Compared to the putative ancestral scorpion architecture of Buthus occitanus (A), spiders belonging to the infraorders Mesothelae (primitive spiders) present only one translocation of the trnY gene in the trnW-trnY-trnC region (architecture B). Mygalomorphae and Haplogynae spiders differ from Mesothelae by a tandem duplication and random loss (TDRL) event in the trnN-trnA-trnS1-trnR region, a trnL2 gene translocation event in the same region, a trnT gene translocation event in the cob-trnS2 region and a translocation of the D-loop region (architecture C). Only the three species of the Dysderidae family vary in Mesothelae spiders by translocation of the trnI gene in the trnM-nad2 region (architecture D). In addition, all Entelegynae differ from most Haplogynae spiders (architecture C) by translocation of the trnI gene in the nad6-cob region (architecture E and F). However, two of the three species of the Tetragnathidae family have a different architecture. Tetragnatha maxillosa varies in architecture F by translocation of the trnG gene in the trnQ-D loop region (architecture E1). In addition, Tetragnatha nitens (architecture E2) has a new translocation of the trnW gene in the trnQ-Dloop region, evidencing a generic order trnQ-trnW-trnG-Dloop. Our analysis indicates that Leucauge celebesiana has the gene order of architecture F (Supplementary table S2 and Figure 2).

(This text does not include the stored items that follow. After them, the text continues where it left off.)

(* ===== verification/Bitcoin.v ===== *)
(** * Talking to a Bitcoin node

    [src/blockchain/bitcoin/config.ts] and [rpc.client.ts], and the two conversions
    of [bitcoin.adapter.ts] between satoshis and the BTC amounts of the node, which
    are JSON numbers. *)

From S2P Require Import Prelude JsString Double Schema Addresses Envelope Encoding Json.
From Stdlib Require Import Ascii.
From stdpp Require Import pretty.
#[local] Open Scope Z_scope.

(** ** Amounts *)

Definition MAX_SATOSHIS : Z := 21000000 * 100000000.

Definition btcToSatoshis (amount : double) : Z + err :=
  if negb (isFinite amount) || ltb_Z amount 0
  then inr (PlainError "Bitcoin RPC returned an invalid BTC amount")
  else
    match BigInt_round (mul (reparse_fixed 8 amount) (of_Z 100000000)) with
    | Some z => inl z
    | None => inr (PlainError "The number Infinity cannot be converted to a BigInt because it is not an integer")
    end.

Definition satoshisToBtc (amount : Z) : double + err :=
  if amount <? 0 then inr (PlainError "Bitcoin transfer amount cannot be negative")
  else if MAX_SATOSHIS <? amount then
    inr (PlainError "Bitcoin transfer amount exceeds maximum supply")
  else inl (div (of_Z amount) (of_Z 100000000)).

(** *** They are exact over the whole supply *)

(** The doubles that stand for [n] satoshis. *)
Definition denotes (x : double) (n : Z) : Prop :=
  exists m e, x = Finite m e /\ 0 <= m /\ close (vnum m e) (10 ^ 8) n (vden e).

(** What JSON.parse makes of the decimal the node prints. *)
Lemma ratio_denotes n : 0 < n <= MAX_SATOSHIS -> denotes (of_ratio n (10 ^ 8)) n.
Proof.
  unfold MAX_SATOSHIS. intros Hn.
  destruct (of_ratio_near 1 n (10 ^ 8)) as (m & e & E & Hm & Hc); [lia..|].
  rewrite !Z.mul_1_r in E. by exists m, e.
Qed.

Lemma satoshisToBtc_denotes n :
  0 < n <= MAX_SATOSHIS -> exists x, satoshisToBtc n = inl x /\ denotes x n.
Proof.
  intros Hn. unfold satoshisToBtc. destruct (Z.ltb_spec n 0); [lia|].
  destruct (Z.ltb_spec MAX_SATOSHIS n); [lia|]. unfold MAX_SATOSHIS in *.
  eexists. split; [done|]. destruct (of_Z_exact n) as (m & e & -> & Hm & Hv); [lia|].
  destruct (of_Z_exact 100000000) as (m8 & e8 & -> & Hm8 & Hv8); [lia|]. cbn [div].
  rewrite Hv, Hv8. pose proof (vden_pos e). pose proof (vden_pos e8).
  rewrite Z.sgn_pos, Z.abs_eq, Z.mul_1_r by lia.
  destruct (of_ratio_near (vden e * vden e8) n (10 ^ 8)) as (m' & e' & E & Hm' & Hc);
    [by apply Z.mul_pos_pos|lia..|].
  exists m', e'. split; [|done]. rewrite <- E. f_equal; lia.
Qed.

(** A double that denotes [n] satoshis is read as [n]. *)
Lemma btcToSatoshis_denotes x n : 0 < n <= MAX_SATOSHIS -> denotes x n -> btcToSatoshis x = inl n.
Proof.
  intros Hn (m & e & -> & Hm & Hc). unfold MAX_SATOSHIS in Hn. pose proof (vden_pos e) as Hq.
  pose proof (close_near (vnum m e) (10 ^ 8) n (vden e) Hq ltac:(lia) Hc) as Hnear.
  assert (Hv : 0 <= vnum m e) by (unfold vnum; pose proof (pow2_pos (Z.max 0 e)); nia).
  unfold btcToSatoshis. cbn [isFinite negb orb ltb_Z].
  destruct (Z.ltb_spec (vnum m e) (0 * vden e)); [lia|].
  unfold reparse_fixed. cbn [isFinite andb ltb_Z].
  destruct (Z.ltb_spec (vnum m e) (10 ^ 21 * vden e)); [|nia].
  rewrite (scaled_close 8 m e n) by (lia || done).
  destruct (ratio_denotes n Hn) as (m1 & e1 & -> & Hm1 & Hc1). clear Hc Hnear Hq Hv Hm.
  pose proof (vden_pos e1) as Hq.
  pose proof (close_near (vnum m1 e1) (10 ^ 8) n (vden e1) Hq ltac:(lia) Hc1) as Hnear.
  destruct (of_Z_exact 100000000) as (m8 & e8 & -> & Hm8 & Hv8); [lia|]. cbn [mul].
  rewrite Hv8, Z.mul_assoc. pose proof (vden_pos e8).
  set (y := vnum m1 e1 * 100000000) in *. change (10 ^ 8) with 100000000 in Hnear. fold y in Hnear.
  clear Hc1 Hm1. clearbody y.
  destruct (of_ratio_near (vden e8) y (vden e1)) as (m2 & e2 & -> & Hm2 & Hc2); [nia..|].
  cbn [BigInt_round]. f_equal. apply round_half_up_near; [apply vden_pos|].
  apply (close_near_again _ (vden e1) y); [done|apply vden_pos|lia|done|done].
Qed.

(** The two conversions are inverse over the whole supply, and so is the reading of
    the decimals a node prints. *)
Lemma satoshis_round_trip n :
  0 <= n <= MAX_SATOSHIS -> exists x, satoshisToBtc n = inl x /\ btcToSatoshis x = inl n.
Proof.
  intros Hn. destruct (decide (n = 0)) as [->|]; [by eexists|].
  destruct (satoshisToBtc_denotes n) as (x & E & Hx); [lia|].
  exists x. split; [done|]. apply btcToSatoshis_denotes; [lia|done].
Qed.

Lemma node_amount_read n : 0 <= n <= MAX_SATOSHIS -> btcToSatoshis (of_ratio n (10 ^ 8)) = inl n.
Proof.
  intros Hn. destruct (decide (n = 0)) as [->|]; [done|].
  apply btcToSatoshis_denotes, ratio_denotes; lia.
Qed.

(** ** The client *)

Record BitcoinConfig := mkBitcoinConfig {
  BITCOIN_RPC_URL : string; BITCOIN_RPC_USER : string; BITCOIN_RPC_PASSWORD : string;
  BITCOIN_RPC_WALLET : string; BITCOIN_NETWORK : string }.

(** An HTTP answer: status and body. *)
Record HttpResponse := mkHttpResponse { hr_status : Z; hr_text : string }.

(** [response.ok] *)
Definition hr_ok (r : HttpResponse) : bool := (200 <=? hr_status r) && (hr_status r <=? 299).

(** The request [fetch] is called with, always a POST. *)
Record HttpRequest := mkHttpRequest {
  hq_url : string; hq_authorization : string; hq_body : bytes }.

(** Zod's URL check and its message for a rejected environment; the network behind
    [fetch]. *)
Class BitcoinNet := {
  zod_url : string -> bool;
  zod_message : Env -> string;
  Peer : Type;
  fetch : HttpRequest -> Peer -> (HttpResponse + err) * Peer }.

(** [encodeURIComponent], on the bytes of the UTF-8 form. *)
Definition uri_unreserved (a : ascii) : bool :=
  let n := N_of_ascii a in
  ((48 <=? n) && (n <=? 57) || (65 <=? n) && (n <=? 90) || (97 <=? n) && (n <=? 122)
   || (n =? 45) || (n =? 95) || (n =? 46) || (n =? 33) || (n =? 126) || (n =? 42)
   || (n =? 39) || (n =? 40) || (n =? 41))%N.

Fixpoint encodeURIComponent (s : string) : string :=
  match s with
  | EmptyString => EmptyString
  | String a s' =>
      let n := N_of_ascii a in
      if uri_unreserved a then String a (encodeURIComponent s')
      else String "%" (String (upper_ascii (hex_char (n / 16)))
             (String (upper_ascii (hex_char (n mod 16))) (encodeURIComponent s')))
  end.

(** [url.replace(/\/$/, '')] *)
Fixpoint drop_trailing_slash (s : string) : string :=
  match s with
  | EmptyString => EmptyString
  | String a EmptyString => if Ascii.eqb a "/" then EmptyString else s
  | String a s' => String a (drop_trailing_slash s')
  end.

(** [Buffer.from(s).toString('base64')]: the other alphabet, padded. *)
Definition base64_char (a : ascii) : ascii :=
  if Ascii.eqb a "-" then "+"%char else if Ascii.eqb a "_" then "/"%char else a.

Definition base64 (b : bytes) : string :=
  let s := string_map base64_char (base64url b) in
  match (String.length s mod 4)%nat with
  | 2%nat => s +:+ "=="
  | 3%nat => s +:+ "="
  | _ => s
  end.

Section Client.
Context `{BN : BitcoinNet} (env : Env).

Definition nonempty_env (name : string) : option string :=
  match env name with Some (String a s) => Some (String a s) | _ => None end.

Definition getBitcoinConfig : BitcoinConfig + err :=
  let network := default "regtest" (env "BITCOIN_NETWORK") in
  match env "BITCOIN_RPC_URL", nonempty_env "BITCOIN_RPC_USER", nonempty_env "BITCOIN_RPC_PASSWORD",
        nonempty_env "BITCOIN_RPC_WALLET" with
  | Some url, Some user, Some password, Some wallet =>
      if zod_url url && bool_decide (network ∈ ["regtest"; "testnet"; "mainnet"])
      then inl (mkBitcoinConfig url user password wallet network)
      else inr (PlainError ("Invalid Bitcoin configuration: " +:+ zod_message env))
  | _, _, _, _ => inr (PlainError ("Invalid Bitcoin configuration: " +:+ zod_message env))
  end.

(** The module variable and the network. *)
Record RpcState := mkRpcState { requestId : Z; peer : Peer }.

Abbreviation rpc A := (prog RpcState err A).

Definition call_url (config : BitcoinConfig) (wallet : bool) : string :=
  if wallet
  then drop_trailing_slash (BITCOIN_RPC_URL config) +:+ "/wallet/"
         +:+ encodeURIComponent (BITCOIN_RPC_WALLET config)
  else BITCOIN_RPC_URL config.

Definition call_request (config : BitcoinConfig) (id : Z) (method : string) (params : list jsval)
    (wallet : bool) : HttpRequest :=
  mkHttpRequest (call_url config wallet)
    ("Basic " +:+ base64 (utf8 (BITCOIN_RPC_USER config +:+ ":" +:+ BITCOIN_RPC_PASSWORD config)))
    (stringify (JsObj [("jsonrpc", JsStr "1.0"); ("id", JsNum (Int id)); ("method", JsStr method);
                       ("params", JsArr params)])).

Definition member_of (k : string) (j : jsval) : option jsval :=
  match j with JsObj l => member k l | _ => None end.

(** [if (body.error)] *)
Definition truthy (o : option jsval) : bool :=
  match o with
  | None | Some JsNull | Some (JsBool false) | Some (JsNum (Int 0)) | Some (JsStr EmptyString) => false
  | _ => true
  end.

(** A code or a message in a template literal; the node sends no containers there. *)
Definition template (o : option jsval) : string :=
  match o with
  | None => "undefined"
  | Some JsNull => "null"
  | Some (JsBool b) => if b then "true" else "false"
  | Some (JsNum (Int z)) => pretty z
  | Some (JsStr s) => s
  | Some _ => "[object Object]"
  end.

(** The answer of [call]: [None] is undefined. *)
Definition read_response (response : HttpResponse) : option jsval + err :=
  if negb (hr_ok response) then
    inr (PlainError ("Bitcoin RPC HTTP " +:+ pretty (hr_status response) +:+ ": " +:+ hr_text response))
  else
    match JSON_parse (utf8 (hr_text response)) with
    | None => inr (PlainError "Unexpected token in JSON")
    | Some JsNull => inr (PlainError "Cannot read properties of null (reading 'error')")
    | Some body =>
        if truthy (member_of "error" body) then
          let e := default JsNull (member_of "error" body) in
          inr (PlainError ("Bitcoin RPC " +:+ template (member_of "code" e) +:+ ": "
                 +:+ template (member_of "message" e)))
        else inl (member_of "result" body)
    end.

Definition rpc_call (method : string) (params : list jsval) (wallet : bool) : rpc (option jsval) :=
  let! config := rethrow getBitcoinConfig in
  do! modify (fun s => mkRpcState (requestId s + 1) (peer s)) in
  let! id := gets requestId in
  let! response := act (fun s =>
    let '(r, p) := fetch (call_request config id method params wallet) (peer s) in
    (r, mkRpcState (requestId s) p)) in
  rethrow (read_response response).
End Client.

(** ** Facts *)

Lemma utf8_of_utf8 b : utf8 (of_utf8 b) = b.
Proof. apply String.list_ascii_of_string_of_list_ascii. Qed.

(** The credentials survive their encoding. *)
Lemma b64_digits_base64 p s :
  b64_digits p = [] -> b64_digits (string_map base64_char s +:+ p) = b64_digits s.
Proof.
  intros Hp. induction s as [|a s IH]; [done|].
  assert (H : Bool.eqb (Ascii.eqb (base64_char a) "=") (Ascii.eqb a "=") &&
              bool_decide (b64_value (base64_char a) = b64_value a) = true).
  { revert a. apply for_all_bytes_spec. vm_compute. reflexivity. }
  change (b64_digits (String (base64_char a) (string_map base64_char s +:+ p)) = b64_digits (String a s)).
  cbn [b64_digits]. apply andb_true_iff in H as [H1%Bool.eqb_prop H2%bool_decide_eq_true]. rewrite H1, H2, IH. done.
Qed.

Lemma base64_decodes b : of_base64url (base64 b) = b.
Proof.
  assert (H : b64_digits (base64 b) = b64_digits (base64url b)).
  { unfold base64. set (s := string_map _ _).
    assert (Hs : s = s +:+ EmptyString).
    { clearbody s. induction s as [|a s IH]; [done|]. change (String a s = String a (s +:+ "")). by rewrite <- IH. }
    destruct (String.length s mod 4)%nat as [|[|[|[|n]]]]; try (by apply b64_digits_base64);
      rewrite Hs; by apply b64_digits_base64. }
  unfold of_base64url. rewrite H. apply of_base64url_base64url.
Qed.

Section Facts.
Context `{BN : BitcoinNet} (env : Env).

(** A call whose node answers: one request, under the next id, and the result the
    node sent. *)
Lemma rpc_call_delivers config method params wallet s p result id :
  getBitcoinConfig env = inl config -> exact result = true -> Z.abs id <= MAX_SAFE_INTEGER ->
  let request := call_request config (requestId s + 1) method params wallet in
  fetch request (peer s) =
    (inl (mkHttpResponse 200 (of_utf8 (stringify (JsObj
       [("result", result); ("error", JsNull); ("id", JsNum (Int id))])))), p) ->
  exec (rpc_call env method params wallet) s =
    (inl (Some result), mkRpcState (requestId s + 1) p).
Proof.
  intros Hc Hr Hid request Hf. unfold rpc_call. rewrite exec_bind, exec_rethrow, Hc.
  rewrite exec_bind, exec_modify, exec_bind, exec_gets, exec_bind, exec_act.
  cbn [requestId peer]. fold request. rewrite Hf, exec_rethrow. unfold read_response, hr_ok.
  cbn [hr_status hr_text negb]. change ((200 <=? 200) && (200 <=? 299)) with true. cbn [negb].
  rewrite utf8_of_utf8, JSON_parse_stringify; [done|]. cbn [exact forallb snd].
  rewrite Hr. cbn [andb]. by rewrite (proj2 (Z.leb_le _ _) Hid).
Qed.
End Facts.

Mitogenomes have been recently applied, particularly to studies regarding the phylogeny and evolution of spiders 14,38. The gene rearrangements and mechanisms inducing the different gene orders or architectures of the spider mitogenomes are available in public databases, displaying an accelerated gene rearrangement in Araneomorphae compared to Mygalomorphae 4,13,32,38. However, despite the low number of species analyzed, these gene rearrangements are overrepresented due to the large number of annotation errors, generating up to nineteen mitochondrial gene rearrangement types and 12 architectures among 44 spiders 38, while in our analysis of 76 spider species, nine mitochondrial gene rearrangement types (8 translocation and one TDRL event) and six architectures were confirmed (see Supplementary Table S2 and Figure 2).